(* ===== verification/Vm.v ===== *)
(** * Virtual memory: the operations of kernel/vm.c

    Page tables live in pages of physical memory and are walked there.  The
    copy routines take the kernel side as a list of bytes: [copyout] the bytes
    at [src], [copyin] and [copyinstr] return the bytes they store at [dst],
    also when they fail half way. *)
From S2P Require Import Prelude Memory Machine Sv32 Spinlock Kalloc.
From stdpp Require Import gmap strings countable prelude.

Open Scope Z_scope.

Section Vm.
Context {L : Layout}.

Definition is_set (v mask : Z) : bool := negb (Z.land v mask =? 0).

(** The loop of [walk] over the levels above 0: the level-0 table for [va],
    or [None] when it is missing and may not, or cannot, be made. *)
Fixpoint walk_loop (level : nat) (pagetable va : Z) (alloc : bool) : K (option Z) :=
  match level with
  | O => mret (Some pagetable)
  | S level' =>
    let pte := pagetable + 4 * PX (Z.of_nat level) va in
    v ← gets (fun s => load32 (mem s) pte);
    if is_set v PTE_V then walk_loop level' (PTE2PA v) va alloc
    else if negb alloc then mret None
    else
      p ← kalloc;
      if p =? 0 then mret None
      else
        upd_mem (fun m => memset m p 0 PGSIZE) ;;
        upd_mem (fun m => store32 m pte (Z.lor (PA2PTE p) PTE_V)) ;;
        walk_loop level' p va alloc
  end.

(** The address of the entry for [va], or 0. *)
Definition walk (pagetable va : Z) (alloc : bool) : K Z :=
  if MAXVA <? va then panic "walk" else
  t ← walk_loop 1 pagetable va alloc;
  match t with
  | None => mret 0
  | Some pt => mret (pt + 4 * PX 0 va)
  end.

Definition walkaddr (pagetable va : Z) : K Z :=
  if MAXVA <? va then mret 0 else
  pte ← walk pagetable va false;
  if pte =? 0 then mret 0 else
  v ← gets (fun s => load32 (mem s) pte);
  if negb (is_set v PTE_V) then mret 0
  else if negb (is_set v PTE_U) then mret 0
  else mret (PTE2PA v).

(** [perm |= PTE_A; if(perm & PTE_W) perm |= PTE_D;] *)
Definition add_ad (perm : Z) : Z :=
  let perm := Z.lor perm PTE_A in
  if is_set perm PTE_W then Z.lor perm PTE_D else perm.

Fixpoint mappages_loop (fuel : nat) (pagetable a last pa perm : Z) : K Z :=
  pte ← walk pagetable a true;
  if pte =? 0 then mret (-1) else
  v ← gets (fun s => load32 (mem s) pte);
  if is_set v PTE_V then panic "mappages: remap" else
  let perm := add_ad perm in
  upd_mem (fun m => store32 m pte (Z.lor (Z.lor (PA2PTE pa) perm) PTE_V)) ;;
  if a =? last then mret 0 else
  match fuel with
  | O => hang
  | S fuel' => mappages_loop fuel' pagetable (u32 (a + PGSIZE)) last (u32 (pa + PGSIZE)) perm
  end.
Definition mappages (pagetable va size pa perm : Z) : K Z :=
  if size =? 0 then panic "mappages: size" else
  let a := PGROUNDDOWN va in
  let last := PGROUNDDOWN (u32 (va + size - 1)) in
  mappages_loop (Z.to_nat (u32 (last - a) / PGSIZE)) pagetable a last pa perm.

Definition kvmmap (kpgtbl va pa sz perm : Z) : K unit :=
  r ← mappages kpgtbl va sz pa perm;
  if negb (r =? 0) then panic "kvmmap" else mret tt.

(** [n] turns of the loop of [uvmunmap], [a] being a page number. *)
Fixpoint uvmunmap_loop (n : nat) (pagetable a : Z) (do_free : bool) : K unit :=
  match n with
  | O => mret tt
  | S n' =>
    pte ← walk pagetable (u32 (Z.shiftl a 12)) false;
    if pte =? 0 then panic "uvmunmap: walk" else
    v ← gets (fun s => load32 (mem s) pte);
    if negb (is_set v PTE_V) then panic "uvmunmap: not mapped" else
    if PTE_FLAGS v =? PTE_V then panic "uvmunmap: not a leaf" else
    (if do_free then kfree (PTE2PA v) else mret tt) ;;
    upd_mem (fun m => store32 m pte 0) ;;
    uvmunmap_loop n' pagetable (a + 1) do_free
  end.
Definition uvmunmap (pagetable va npages : Z) (do_free : bool) : K unit :=
  if negb (va mod PGSIZE =? 0) then panic "uvmunmap: not aligned" else
  let a := Z.shiftr va 12 in
  let bound := u32 (a + npages) in
  uvmunmap_loop (Z.to_nat (bound - a)) pagetable a do_free.

Definition uvmcreate : K Z :=
  pagetable ← kalloc;
  if pagetable =? 0 then mret 0 else
  upd_mem (fun m => memset m pagetable 0 PGSIZE) ;;
  mret pagetable.

Definition uvmfirst (pagetable : Z) (src : list Z) (sz : Z) : K unit :=
  if PGSIZE <=? sz then panic "uvmfirst: more than a page" else
  m ← kalloc;
  upd_mem (fun mm => memset mm m 0 PGSIZE) ;;
  mappages pagetable 0 PGSIZE m (Z.lor (Z.lor (Z.lor PTE_W PTE_R) PTE_X) PTE_U) ;;
  upd_mem (fun mm => store_bytes mm m (take (Z.to_nat sz) src)).

Definition uvmdealloc (pagetable oldsz newsz : Z) : K Z :=
  if oldsz <=? newsz then mret oldsz else
  (if PGROUNDUP newsz <? PGROUNDUP oldsz then
     let npages := s32 ((PGROUNDUP oldsz - PGROUNDUP newsz) / PGSIZE) in
     uvmunmap pagetable (PGROUNDUP newsz) (u32 npages) true
   else mret tt) ;;
  mret newsz.

(** The loop of [uvmalloc], from address [a]; [oldsz] is already rounded up. *)
Fixpoint uvmalloc_loop (fuel : nat) (pagetable a oldsz newsz xperm : Z) : K Z :=
  if newsz <=? a then mret newsz else
  match fuel with
  | O => hang
  | S fuel' =>
    m ← kalloc;
    if m =? 0 then
      uvmdealloc pagetable a oldsz ;; mret 0
    else
      upd_mem (fun mm => memset mm m 0 PGSIZE) ;;
      r ← mappages pagetable a PGSIZE m (Z.lor (Z.lor PTE_R PTE_U) xperm);
      if negb (r =? 0) then
        kfree m ;;
        uvmdealloc pagetable a oldsz ;;
        mret 0
      else uvmalloc_loop fuel' pagetable (u32 (a + PGSIZE)) oldsz newsz xperm
  end.
Definition uvmalloc (pagetable oldsz newsz xperm : Z) : K Z :=
  if newsz <? oldsz then mret oldsz else
  let oldsz := PGROUNDUP oldsz in
  uvmalloc_loop (Z.to_nat ((newsz - oldsz) / PGSIZE + 1)) pagetable oldsz oldsz newsz xperm.

(** One turn of the loop of [freewalk], [rec] being the recursive call. *)
Definition freewalk_entry (rec : Z -> K unit) (pagetable : Z) (i : nat) : K unit :=
  let a := pagetable + 4 * Z.of_nat i in
  pte ← gets (fun s => load32 (mem s) a);
  if is_set pte PTE_V && negb (is_set pte (Z.lor (Z.lor PTE_R PTE_W) PTE_X)) then
    rec (PTE2PA pte) ;;
    upd_mem (fun m => store32 m a 0)
  else if is_set pte PTE_V then panic "freewalk: leaf"
  else mret tt.

(** [freewalk] recurses into the tables an entry without R, W or X points to;
    [depth] bounds the nesting. *)
Fixpoint freewalk_depth (depth : nat) (pagetable : Z) : K unit :=
  match depth with
  | O => hang
  | S depth' =>
    for_range 1024 0 (freewalk_entry (freewalk_depth depth') pagetable) ;;
    kfree pagetable
  end.
(** An Sv32 table has two levels; one level of slack. *)
Definition freewalk (pagetable : Z) : K unit := freewalk_depth 3 pagetable.

Definition uvmfree (pagetable sz : Z) : K unit :=
  (if 0 <? sz then uvmunmap pagetable 0 (PGROUNDUP sz / PGSIZE) true else mret tt) ;;
  freewalk pagetable.

Fixpoint uvmcopy_loop (fuel : nat) (old new i sz : Z) : K Z :=
  if sz <=? i then mret 0 else
  match fuel with
  | O => hang
  | S fuel' =>
    pte ← walk old i false;
    if pte =? 0 then panic "uvmcopy: pte should exist" else
    v ← gets (fun s => load32 (mem s) pte);
    if negb (is_set v PTE_V) then panic "uvmcopy: page not present" else
    let pa := PTE2PA v in
    let flags := PTE_FLAGS v in
    let err := (uvmunmap new 0 (i / PGSIZE) true ;; mret (-1)) : K Z in
    m ← kalloc;
    if m =? 0 then err else
    upd_mem (fun mm => memmove mm m pa PGSIZE) ;;
    r ← mappages new i PGSIZE m flags;
    if negb (r =? 0) then kfree m ;; err
    else uvmcopy_loop fuel' old new (u32 (i + PGSIZE)) sz
  end.
Definition uvmcopy (old new sz : Z) : K Z :=
  uvmcopy_loop (Z.to_nat (sz / PGSIZE + 1)) old new 0 sz.

Definition uvmclear (pagetable va : Z) : K unit :=
  pte ← walk pagetable va false;
  if pte =? 0 then panic "uvmclear" else
  upd_mem (fun m => store32 m pte (Z.ldiff (load32 m pte) PTE_U)).

Fixpoint copyout_loop (fuel : nat) (pagetable dstva : Z) (src : list Z) (len : Z) : K Z :=
  if len <=? 0 then mret 0 else
  match fuel with
  | O => hang
  | S fuel' =>
    let va0 := PGROUNDDOWN dstva in
    pa0 ← walkaddr pagetable va0;
    if pa0 =? 0 then mret (-1) else
    let n := Z.min (PGSIZE - (dstva - va0)) len in
    upd_mem (fun m => store_bytes m (pa0 + (dstva - va0)) (take (Z.to_nat n) src)) ;;
    copyout_loop fuel' pagetable (u32 (va0 + PGSIZE)) (drop (Z.to_nat n) src) (len - n)
  end.
Definition copyout (pagetable dstva : Z) (src : list Z) (len : Z) : K Z :=
  copyout_loop (Z.to_nat (len / PGSIZE + 2)) pagetable dstva src len.

(** [copyin] returns its result and the bytes stored at [dst]. *)
Fixpoint copyin_loop (fuel : nat) (pagetable srcva len : Z) (acc : list Z) : K (Z * list Z) :=
  if len <=? 0 then mret (0, acc) else
  match fuel with
  | O => hang
  | S fuel' =>
    let va0 := PGROUNDDOWN srcva in
    pa0 ← walkaddr pagetable va0;
    if pa0 =? 0 then mret (-1, acc) else
    let n := Z.min (PGSIZE - (srcva - va0)) len in
    bytes ← gets (fun s => load_bytes (mem s) (pa0 + (srcva - va0)) (Z.to_nat n));
    copyin_loop fuel' pagetable (u32 (va0 + PGSIZE)) (len - n) (acc ++ bytes)
  end.
Definition copyin (pagetable srcva len : Z) : K (Z * list Z) :=
  copyin_loop (Z.to_nat (len / PGSIZE + 2)) pagetable srcva len [].

(** The inner loop of [copyinstr]: at most [n] bytes from address [p];
    returns whether a NUL was copied and the bytes copied. *)
Fixpoint copyinstr_bytes (n : nat) (m : gmap Z Z) (p : Z) : bool * list Z :=
  match n with
  | O => (false, [])
  | S n' =>
    if load8 m p =? 0 then (true, [0])
    else let '(g, l) := copyinstr_bytes n' m (p + 1) in (g, load8 m p :: l)
  end.
Fixpoint copyinstr_loop (fuel : nat) (pagetable srcva max : Z) (acc : list Z) : K (Z * list Z) :=
  if max <=? 0 then mret (-1, acc) else
  match fuel with
  | O => hang
  | S fuel' =>
    let va0 := PGROUNDDOWN srcva in
    pa0 ← walkaddr pagetable va0;
    if pa0 =? 0 then mret (-1, acc) else
    let n := Z.min (PGSIZE - (srcva - va0)) max in
    r ← gets (fun s => copyinstr_bytes (Z.to_nat n) (mem s) (pa0 + (srcva - va0)));
    if (r.1 : bool) then mret (0, acc ++ r.2)
    else copyinstr_loop fuel' pagetable (u32 (va0 + PGSIZE)) (max - n) (acc ++ r.2)
  end.
Definition copyinstr (pagetable srcva max : Z) : K (Z * list Z) :=
  copyinstr_loop (Z.to_nat (max / PGSIZE + 2)) pagetable srcva max [].

End Vm.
-- -- --
__Requirement__. Answer with a single number: how many lines above hold the word "kernel"?

__Problem solution__. 2